WHAT IS REQUIRED
Scan the material for "modelled". Copy every line it appears in.

EXERCISE MATERIAL
(** * Image handler: validation, preview and simulated upload of image batches

    A shallow embedding of [src/js/imageHandler.js] (class [ImageHandler]) and
    the properties of its batch pipeline.

    - JavaScript numbers that occur in the program are file sizes (non-negative
      integers) and their quotients by 1024; dividing a binary floating-point
      number by a power of two is exact, so these values are modelled as
      rationals ([Q]) and [Number.prototype.toFixed] is modelled by its
      ECMAScript definition over the exact value.
    - A promise is modelled by its settlement ([Resolved]/[Rejected]) together
      with the trace of host interactions performed before it settles
      (file reads, timers, console output).
    - The host's [FileReader] is a parameter of the development: the outcome of
      reading a file as a data URL is given by a function of the file. Only
      the round trip of the preview needs to know what the data URL contains;
      for it the reader is instantiated by [FileReader_readAsDataURL]. *)

From Stdlib Require Import NArith ZArith QArith Qround String Ascii List Lia.
From stdpp Require Import base list strings.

ANSWER TO THE EXERCISE
      number by a power of two is exact, so these values are modelled as
      rationals ([Q]) and [Number.prototype.toFixed] is modelled by its
    - A promise is modelled by its settlement ([Resolved]/[Rejected]) together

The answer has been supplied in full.